Der EDÖB und die Hooligans
Der Sicherheitsschef der Euro 08 glaubt gemäss Solothurner Tagblatt, die Sicherheit erhöhen zu können, indem die Polizei präventiv Gespräche mit Personen führt, die in der Hooligan-Datenbank verzeichnet sind (vgl. meinen früheren Beitrag). Zu diesem Zweck sollen die Hooligans auf den Polizeiposten eingeladen werden. Kommen sie der Aufforderung nicht nach, werden sie zuhause oder am Arbeitsplatz aufgesucht. Zur gesetzlichen Grundlage führen die Sicherheitsverantwortlichen gemäss ST folgendes aus:
Selbst das Hooligangesetz, also die extra für die EM angepassten Artikel im Bundesgesetz über Massnahmen zur Wahrung der inneren Sicherheit, sehen keine entsprechenden Bestimmungen vor. Die Euro-08-Sicherheitsverantwortlichen argumentieren, die kantonalen Polizeigesetze genügten. Darin sei festgehalten, die Polizei solle auch präventiv wirken.
Fundierteres ist vom Sicherheitsschef auch in seiner aktuellen Funktion nicht zu erwarten. Immerhin erscheint es als möglich, dass einzelne Kantone tatsächlich eine gesetzliche Grundlage kennen. Bekannt ist mir allerdings nichts entsprechendes.

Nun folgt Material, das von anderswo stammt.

(** Addition is within 2^-53 of the sum, and not below an integer the sum is not below. *)
Lemma rep_add sx x y vx vy :
  rep sx x vx → rep sx y vy → 2 ^ 60 <= vx → 2 ^ 60 <= vy → vx + vy < 2 ^ 252 →
  ∃ v, rep sx (f64_add x y) v ∧ 2 ^ 53 * Z.abs (v - (vx + vy)) <= v ∧ ∀ t, t * P <= vx + vy → t * P <= v.
Proof.
  intros (m1 & e1 & -> & Hm1 & He1 & ->) (m2 & e2 & -> & Hm2 & He2 & ->) Hvx Hvy Hsum.
  assert (0 < 2 ^ (e1 + 200)) by (apply Z.pow_pos_nonneg; lia). assert (0 < 2 ^ (e2 + 200)) by (apply Z.pow_pos_nonneg; lia).
  pose proof (exponent_bounds (Z.pos m1) (e1 + 200) 60 252 Hm1 He1 ltac:(lia) ltac:(lia) ltac:(lia)) as Hb1.
  pose proof (exponent_bounds (Z.pos m2) (e2 + 200) 60 252 Hm2 He2 ltac:(lia) ltac:(lia) ltac:(lia)) as Hb2.
  unfold f64_add, SFadd. set (ez := Z.min e1 e2).
  pose proof (shl_align_fst m1 e1 ez ltac:(lia)) as Ha. pose proof (shl_align_fst m2 e2 ez ltac:(lia)) as Hb.
  destruct (shl_align m1 e1 ez) as [a ?]. destruct (shl_align m2 e2 ez) as [b ?]. cbn [fst] in Ha, Hb |- *.
  replace (binary_normalize 53 1024 _ ez false) with (binary_round 53 1024 sx (a + b) ez) by by destruct sx.
  assert (2 ^ 52 <= Z.pos (a + b)) as Hab.
  { assert (1 <= 2 ^ (e1 - ez)) by (apply (Z.pow_le_mono_r 2 0); lia). nia. }
  assert (Z.pos m1 * 2 ^ (e1 + 200) + Z.pos m2 * 2 ^ (e2 + 200) = Z.pos (a + b) * 2 ^ (ez + 200)) as Hs.
  { rewrite Pos2Z.inj_add, Ha, Hb, (scale_split _ e1 ez), (scale_split _ e2 ez) by lia. ring. }
  rewrite Hs in *. assert (52 <= Z.log2 (Z.pos (a + b))) as Hlog by (apply Z.log2_le_pow2; lia).
  unfold binary_round. rewrite digits2_log2, fexp_eq by lia.
  replace (shl_align (a + b) ez _) with ((a + b)%positive, ez).
  2:{ unfold shl_align. destruct (Z.log2 _ + 1 + ez - 53 - ez) eqn:E; [done|done|lia]. }
  pose proof (Z.log2_spec (Z.pos (a + b)) ltac:(lia)) as Hls.
  assert (ez + (Z.log2 (Z.pos (a + b)) - 52) < 0) as Hneg.
  { assert (Z.log2 (Z.pos (a + b)) + (ez + 200) < 252); [|lia]. apply (Z.pow_lt_mono_r_iff 2); [lia|lia|].
    rewrite Z.pow_add_r by lia. assert (0 < 2 ^ (ez + 200)) by (apply Z.pow_pos_nonneg; lia). nia. }
  destruct (binary_round_aux_near sx (Z.pos (a + b)) ez loc_Exact (Z.pos (a + b)) 1) as (m & e & q & -> & Hm & He & Hqm & Hf & Hn);
    [lia|lia|simpl; lia|lia|].
  set (k := Z.log2 (Z.pos (a + b)) - 52) in *. assert (0 <= k) as Hk by lia. clearbody k.
  assert (2 ^ 52 <= q) as Hq52.
  { assert (1 <= 2 ^ (e - (ez + k))) by (apply (Z.pow_le_mono_r 2 0); lia). nia. }
  assert (Z.pos m * 2 ^ (e + 200) = 2 ^ (ez + 200) * (q * (2 ^ k * 1))) as Hv.
  { rewrite (scale_split _ e (ez + k)), <- Hqm by lia. replace (ez + k + 200) with (ez + 200 + k) by lia.
    rewrite (Z.pow_add_r 2 (ez + 200) k) by lia. ring. }
  assert (0 < 2 ^ (ez + 200)) by (apply Z.pow_pos_nonneg; lia). assert (0 < 2 ^ k) by (apply Z.pow_pos_nonneg; lia).
  exists (Z.pos m * 2 ^ (e + 200)). split; [exists m, e; split_and!; (done || lia)|]. rewrite Hv. split.
  - replace (2 ^ (ez + 200) * (q * (2 ^ k * 1)) - Z.pos (a + b) * 2 ^ (ez + 200))
      with (2 ^ (ez + 200) * (q * (2 ^ k * 1) - Z.pos (a + b))) by ring.
    rewrite Z.abs_mul, Z.abs_eq by lia.
    rewrite Z.mul_assoc, (Z.mul_comm (2 ^ 53)), <- Z.mul_assoc. apply Z.mul_le_mono_nonneg_l; [lia|].
    by apply near_relative; [lia|..].
  - intros t Ht. unfold P in *.
    replace (2 ^ 200) with (2 ^ (- (ez + k)) * 2 ^ k * 2 ^ (ez + 200)) in * by (rewrite <- !Z.pow_add_r by lia; f_equal; lia).
    by eapply not_below.
Qed.

(** Multiplication is within 2^-53 of the product. *)
Lemma rep_mul sx x y vx vy :
  rep sx x vx → rep false y vy → 2 ^ 140 <= vx < 2 ^ 260 → 2 ^ 160 <= vy < 2 ^ 260 →
  ∃ v, rep sx (f64_mul x y) v ∧ 2 ^ 53 * Z.abs (v * P - vx * vy) <= v * P.
Proof.
  intros (m1 & e1 & -> & Hm1 & He1 & ->) (m2 & e2 & -> & Hm2 & He2 & ->) Hvx Hvy.
  apply exponent_bounds in Hvx; [|done..]. apply exponent_bounds in Hvy; [|done..].
  unfold f64_mul, SFmul. rewrite Pos2Z.inj_mul, xorb_false_r. set (n := Z.pos m1 * Z.pos m2). set (ez := e1 + e2).
  assert (2 ^ 104 <= n < 2 ^ 106) as Hn.
  { unfold n. split; [change (2 ^ 104) with (2 ^ 52 * 2 ^ 52)|change (2 ^ 106) with (2 ^ 53 * 2 ^ 53)];
      [apply Z.mul_le_mono_nonneg|apply Z.mul_lt_mono_nonneg]; lia. }
  assert (104 <= Z.log2 n <= 105) as Hk.
  { split; [apply Z.log2_le_pow2; lia|]. assert (Z.log2 n < 106); [apply Z.log2_lt_pow2; lia|lia]. }
  destruct (binary_round_aux_near sx n ez loc_Exact n 1) as (m & e & q & -> & Hm & He & Hqm & _ & Hnr); [lia|lia|simpl; lia|lia|].
  set (k := Z.log2 n - 52) in *. assert (52 <= k <= 53) as Hk' by lia. clearbody k.
  assert (2 ^ 52 <= q) as Hq52.
  { assert (1 <= 2 ^ (e - (ez + k))) by (apply (Z.pow_le_mono_r 2 0); lia). nia. }
  exists (Z.pos m * 2 ^ (e + 200)). split; [exists m, e; split_and!; (done || lia)|].
  assert (Z.pos m * 2 ^ (e + 200) * P = 2 ^ (ez + 400) * (q * (2 ^ k * 1))) as ->.
  { rewrite (scale_split _ e (ez + k)), <- Hqm by lia. unfold P. rewrite <- Z.mul_assoc, <- Z.pow_add_r by lia.
    replace (ez + k + 200 + 200) with (ez + 400 + k) by lia. rewrite (Z.pow_add_r 2 (ez + 400) k) by lia. ring. }
  assert (Z.pos m1 * 2 ^ (e1 + 200) * (Z.pos m2 * 2 ^ (e2 + 200)) = 2 ^ (ez + 400) * n) as ->.
  { replace (ez + 400) with (e1 + 200 + (e2 + 200)) by lia. rewrite (Z.pow_add_r 2 (e1 + 200)) by lia. unfold n. ring. }
  rewrite <- Z.mul_sub_distr_l, Z.abs_mul, Z.abs_eq by (apply Z.pow_nonneg; lia).
  assert (0 < 2 ^ k) by (apply Z.pow_pos_nonneg; lia).
  rewrite Z.mul_assoc, (Z.mul_comm (2 ^ 53)), <- Z.mul_assoc. apply Z.mul_le_mono_nonneg_l; [apply Z.pow_nonneg; lia|].
  by apply near_relative; [lia|..].
Qed.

Was zu denken gibt ist die neue Haltung des EDÖB, der sich bisher konsequent für “Privacy” eingesetzt hat. Dass der EDÖB die im ST abgedruckte Begründung von sich gegeben haben soll, kann ich angesichts dessen nicht glauben:
Heute, sagt Thür, könne er mit einer Empfehlung leben – als Ultima Ratio, wohlverstanden. Jeder Betroffene habe ja die Möglichkeit, einen Besuch der Polizei zu Hause oder bei der Arbeit zu verhindern, indem er dem Gesprächsaufgebot nachkomme. Wenn jemand das Gespräch verweigern sollte, könne man zudem davon ausgehen, dass er sich nicht einbinden lassen wolle und effektiv eine Gefahr darstelle. Und es seien ja nicht irgendwelche Personen, die man aufsuche, «sondern Leute, die in der Hooligandatenbank registriert sind».
Auf seinen Kern reduziert fasse ich das EDÖB-Argument so zusammen:
Jeder Hooligan hat die freie Wahl, ob er lieber zur Polizei geht oder ob er sie zu Hause / am Arbeitsplatz empfangen will. Will er nicht sprechen, gilt er als gefährlich.
Es mag sein, dass das Argument datenschutzrechtlich schlüssig ist. Staatsrechtlich ist es fatal, zunächst weil es den Betroffenen vor die “Wahl” stellt, sich für einen von zwei Nachteilen zu entscheiden, obwohl es für keinen der beiden eine gesetzliche Grundlage gibt. Im Weiteren setzt das Argument denjenigen unter Generalverdacht, der nicht kooperiert, obwohl er nicht kooperieren muss.
Ich gehe fest davon aus, dass in den nächsten Tagen ein Corrigendum erscheinen wird.
Ich schliesse mich der in den letzten Zeilen geäusserten Hoffnung an.
Zur datenschutzechtlichen Seite: Wird eine in der Hoo(li)gan-Datenbank erfasste Person (Abbrennen von Pyro-Gegenständen reicht bekanntlich), zuhause oder gar an der Arbeitsstelle von der Polizei besucht, wird die Person damit doch vor Mitbewohnern/Nachbar resp. Arbeitskollegen/Vorgesetzten als Hooligan “enttarnt” oder zumindest in den Verdacht gebracht, dass irgendwelche strafbaren Handlungen vorliegen. Solche Informationen gelten gemäss Art. 3 Bst. c DSG (und ähnlich in vielen Kantonen) als besonders schützenswerten Daten (“Daten über administrative oder strafrechtliche Verfolgungen und Sanktionen”). Für die Bekanntgabe solcher Daten gelten strenge Vorschriften. Dass also eine solche Besuchs-Aktion durch Wischi-Waschi-Zweckparagrafen in den kantonalen Polizeigesetzen gedeckt ist, wage ich zu bezweifeln.
Ich stehe wohl unter Genaralverdacht in einem noch “böseren Zusammenhang”. Aus diesem Grunde wollte ich mit dem Chef des Amtes für öffentliche Sicherheit in Solothurn persönlich sprechen, doch dieser wollte nicht. Darf ich nun daraus folgern, dass ich doch nicht so gefährlich bin?